Campus legislation passed by Nigerian senate in July 2020 still waiting for assent

四月 15, 2024
A young girl was seen holding Nigeria Flag behind a barricade during 62nd independence day celebration at eagle square, Abuja, Nigeria
Source: iStock/Oke Oluwasegun

A bill designed to protect Nigerian students from systemic sexual harassment, passed by parliament almost four years ago, remains a “toothless bulldog” until approved by the country’s president, experts have warned.

The Anti-Sexual Harassment Bill, passed by Nigeria’s Senate in July 2020, is designed to prevent and prohibit the sexual harassment of students in tertiary educational institutions, and provides for redress of complaints. 

However, despite repeated pleas, the bill was not assented to by president Muhammadu Buhari before he left office in May last year, nor yet by his successor Bola Tinubu.

Campaigners believe the change in leadership may have contributed to the delay, while opposition to it by the Academic Staff Union of Universities (ASUU), which argues that the bill unfairly targets lecturers and encroaches on institutional autonomy, may also have been a factor.

A 2018 World Bank study showed that about 70 per cent of students had been sexually harassed at Nigerian universities.

Sarah Egbo, policy lead at the Gender Mobile Initiative, a Nigerian female and youth-led non-governmental organisation, said that sexual harassment was a “systemic” issue that affected enrolment and continuation rates, as well as the quality of education.

“This is a problem that affects everyone – not just women, although they are the most affected – it still has ripple effects on everyone, both for the institution and for the country as a whole,” said Ms Egbo, who researched sexual violence at Nigerian campuses while a master’s student at the University of Sussex.

One key problem has been that, while perpetrators of sexual harassment can be sanctioned by one university, they then often move on to another without repercussions, because of the lack of a legislative framework.

Campus resource: Eight ways to improve responses to sexual misconduct in universities

Ms Egbo said a culture of silence has sustained the problem of sexual harassment, with many scared to speak up – a dilemma that legislation could help reverse.

“At the risk of pessimism, Nigeria is the graveyard of policies assented to but seldom implemented unless there is a political imperative,” said Rosemary Oyinlola Popoola, a researcher and lecturer at the University of Wisconsin-Madison.

“It is difficult to tell when the bill will reach assent because it does not seem to sit at the top of political priorities.
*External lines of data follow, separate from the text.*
(* ===== verification/WorkFacts.v ===== *)
(** * What the work operations write

    The effect of each step of a work transaction on the tables, and the tables that it keeps. *)

From S2P Require Import Prelude GoString GoFloat Schema Sql Label Fixture Storage Names Messages Cycles Sessions Participants Leases LeaseProps WorkViews MemoryLimits WorkItems WorkOps.
Open Scope Z_scope.

Lemma current_Ok store workID now s w s' : current store workID now s = Ok (w, s') →
  s' = s ∧ work_items s !! (store, workID) = Some w ∧ retained_at now w = true.
Proof. unfold current. intros H. run H. done. Qed.

Lemma lift_Ok {A} (x : result error A) s a s' : lift x s = Ok (a, s') → x = Ok a ∧ s' = s.
Proof. unfold lift. destruct x; [|done]. by intros [= -> ->]. Qed.

(** ** Events *)

(** The rows that an event writes *)
Definition head_moved (store : string) (s : State) : gmap string StoreRow :=
  update_where (λ _ r, seqb (sto_store_id r) store) (λ r, r <| sto_head := sto_head r + 1 |>) (memory_stores s).
Record recorded_event (json_float : float → string) (store : string) (m : MemoryCaller) (w : workItem) (kind consumer : string) (now : float) (w' : workItem) (s s' : State) : Prop := {
  re_row : ∃ r, store_row store s = Some r ∧ w_LatestSeq w' = sto_head r + 1;
  re_item : w' = numbered kind (w_LatestSeq w') w;
  re_items : ∀ old, work_items s !! (store, w_WorkID w) = Some old → ∃ new,
    work_items s' = <[(store, w_WorkID w) := new]> (work_items s) ∧ item_checks new = true ∧
    new = (as_row w') <| w_CreatedAt := w_CreatedAt old |> <| w_CreatedConsumer := w_CreatedConsumer old |>;
  re_stores : memory_stores s' = head_moved store s;
  re_free : work_events s !! (store, w_LatestSeq w') = None ∧ memory_entries s !! (mc_Repository m, w_LatestSeq w') = None;
  re_events : ∃ payload, v_item payload = public w' ∧ v_Report payload = w_report w ∧ v_VerdictEvidence payload = w_evidence w ∧
    work_events s' = <[(store, w_LatestSeq w') := mkWorkEventRow (w_WorkID w) (w_Revision w) kind payload (nativeActor m)]> (work_events s);
  re_entries : ∃ e, en_type e = workEventType ∧ en_scope_target e = Some (w_WorkID w) ∧ en_revision e = w_Revision w ∧ en_consumer e = consumer ∧
    en_body e = ""%string ∧ en_supersedes e = None ∧ en_revokes e = None ∧ en_expires e = None ∧
    memory_entries s' = <[(mc_Repository m, w_LatestSeq w') := e]> (memory_entries s);
  re_positive : 1 ≤ w_LatestSeq w' ∧ 1 ≤ w_Revision w ∧ one_of kind event_kinds = true;
  re_rest : s' = s <| work_items := work_items s' |> <| memory_stores := memory_stores s' |> <| work_events := work_events s' |> <| memory_entries := memory_entries s' |> }.

Lemma numbered_fields kind seq w : w_LatestSeq (numbered kind seq w) = seq ∧ w_WorkID (numbered kind seq w) = w_WorkID w ∧
  w_Revision (numbered kind seq w) = w_Revision w ∧ w_report (numbered kind seq w) = w_report w ∧ w_evidence (numbered kind seq w) = w_evidence w.
Proof. unfold numbered. destruct (seqb kind _); [done|]. by destruct (_ || _). Qed.

Lemma event_Ok json_float store m w kind consumer author now s w' s' : event json_float store m w kind consumer author now s = Ok (w', s') →
  recorded_event json_float store m w kind consumer now w' s s'.
Proof.
  intros H. unfold event in H. apply bind_Ok in H as (u & s0 & H0 & H). apply ensure_Ok in H0 as [_ [= -> ->]].
  apply bind_Ok in H as (seq & s1 & H1 & H). unfold next_head in H1. run H1.
  destruct (numbered_fields kind (sto_head v + 1) w) as (N1 & N2 & N3 & N4 & N5). set (w1 := numbered kind (sto_head v + 1) w) in *.
  apply bind_Ok in H as (u1 & s2 & H2 & H). unfold update_item in H2. rewrite N2 in H2. cbn [work_items] in H2.
  apply bind_Ok in H as (o & s3 & H3 & H). apply gets_Ok in H3 as [= -> ->]. apply bind_Ok in H as (vw & s3 & H3 & H). apply lift_Ok in H3 as [Hv ->].
  apply bind_Ok in H as (u2 & s3 & H3 & H). apply ensure_Ok in H3 as [_ [= -> ->]].
  apply bind_Ok in H as (u3 & s3 & H3 & H). unfold insert_entry in H3. destruct (bool_decide _) eqn:E3; [done|]. injection H3 as _ <-.
  apply bind_Ok in H as (u4 & s4 & H4 & H). unfold insert_work_event in H4. destruct (_ || _) eqn:E4; [done|]. injection H4 as _ <-.
  apply ret_Ok in H as [= -> ->]. apply bool_decide_eq_false, eq_None_not_Some in E3.
  apply orb_false_iff in E4 as [E4%bool_decide_eq_false%eq_None_not_Some E5%negb_false_iff]. rewrite !andb_true_iff in E5. destruct E5 as [[E5 E6] E7].
  assert (∃ items, s2 = s <| memory_stores := head_moved store s |> <| work_items := items |> ∧ ∀ old, work_items s !! (store, w_WorkID w) = Some old →
    ∃ new, items = <[(store, w_WorkID w) := new]> (work_items s) ∧ item_checks new = true ∧
      new = (as_row w1) <| w_CreatedAt := w_CreatedAt old |> <| w_CreatedConsumer := w_CreatedConsumer old |>) as (items & -> & Hitems).
  { change (work_items _ !! _) with (work_items s !! (store, w_WorkID w)) in H2. destruct (work_items s !! (store, w_WorkID w)) as [old|] eqn:Eo.
    - match type of H2 with context [item_checks ?x] => destruct (item_checks x) eqn:Ec; [|done] end. injection H2 as _ <-. eexists. split; [reflexivity|]. intros old' [= <-]. eauto.
    - injection H2 as _ <-. exists (work_items s). split; [|done]. by destruct s. }
  cbn in E3, E4. rewrite N3 in *. split; rewrite ?N1.
  - by exists v.
  - done.
  - exact Hitems.
  - done.
  - done.
  - eexists. rewrite N2. split_and!; [..|reflexivity]; done.
  - eexists. rewrite N2. split_and!; [..|reflexivity]; cbn; done.
  - cbn [we_revision] in E6. split_and!; [lia|lia|done].
  - done.
Qed.

(** ** The scope history *)

Lemma scope_Ok json_float store w consumer author now s u s' : scope json_float store w consumer author now s = Ok (u, s') →
  work_scope_revisions s !! (store, w_WorkID w, w_Revision w) = None ∧
  ∃ sc, sc_title sc = w_Title w ∧ sc_criteria sc = w_Criteria w ∧ sc_non_goals sc = w_NonGoals w ∧ sc_consumer sc = consumer ∧
    s' = s <| work_scope_revisions := <[(store, w_WorkID w, w_Revision w) := sc]> (work_scope_revisions s) |>.
Proof.
  intros H. unfold scope in H. run H. rewrite !andb_true_iff, negb_true_iff in G0. destruct G0 as [[G0%bool_decide_eq_false%eq_None_not_Some _] _].
  split; [done|]. eexists. by split_and!; [..|reflexivity].
Qed.

(** ** A retry record *)

Lemma storeReplay_Ok json_float store m r actor print result now s u s' : storeReplay json_float store m r actor print result now s = Ok (u, s') →
  if keyed r then work_replays s !! (store, mc_Consumer m, text r "key") = None ∧
    s' = s <| work_replays := <[(store, mc_Consumer m, text r "key") :=
           mkWorkReplayRow (r_op r) fingerprintScheme print (wr_Seq result) now (number r "deadline") result actor]> (work_replays s) |>
  else s' = s.
Proof.
  intros H. unfold storeReplay in H. apply bind_Ok in H as (u0 & s0 & H0 & H). apply ensure_Ok in H0 as [_ [= -> ->]].
  destruct (keyed r); cbn in H; [|by run H]. run H. rewrite !andb_true_iff, negb_true_iff in G.
  destruct G as [[G%bool_decide_eq_false%eq_None_not_Some _] _]. done.
Qed.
It offers no score points for political manoeuvring.”

Adetutu Aina-Pelemo, senior lecturer at Redeemer’s University, a private institution in Ede, said having clear policies, educating lecturers and students and dealing with both parties within the academic environment could help create awareness.

However, Dr Aina-Pelemo warned that “implementation is key”, adding: “The bill remains a toothless bulldog until passed into law.

“The first step of addressing a problem is to give it a legal backing. This will put men and women in check and aid victims in speaking up as opposed to the culture of silence adopted by many.”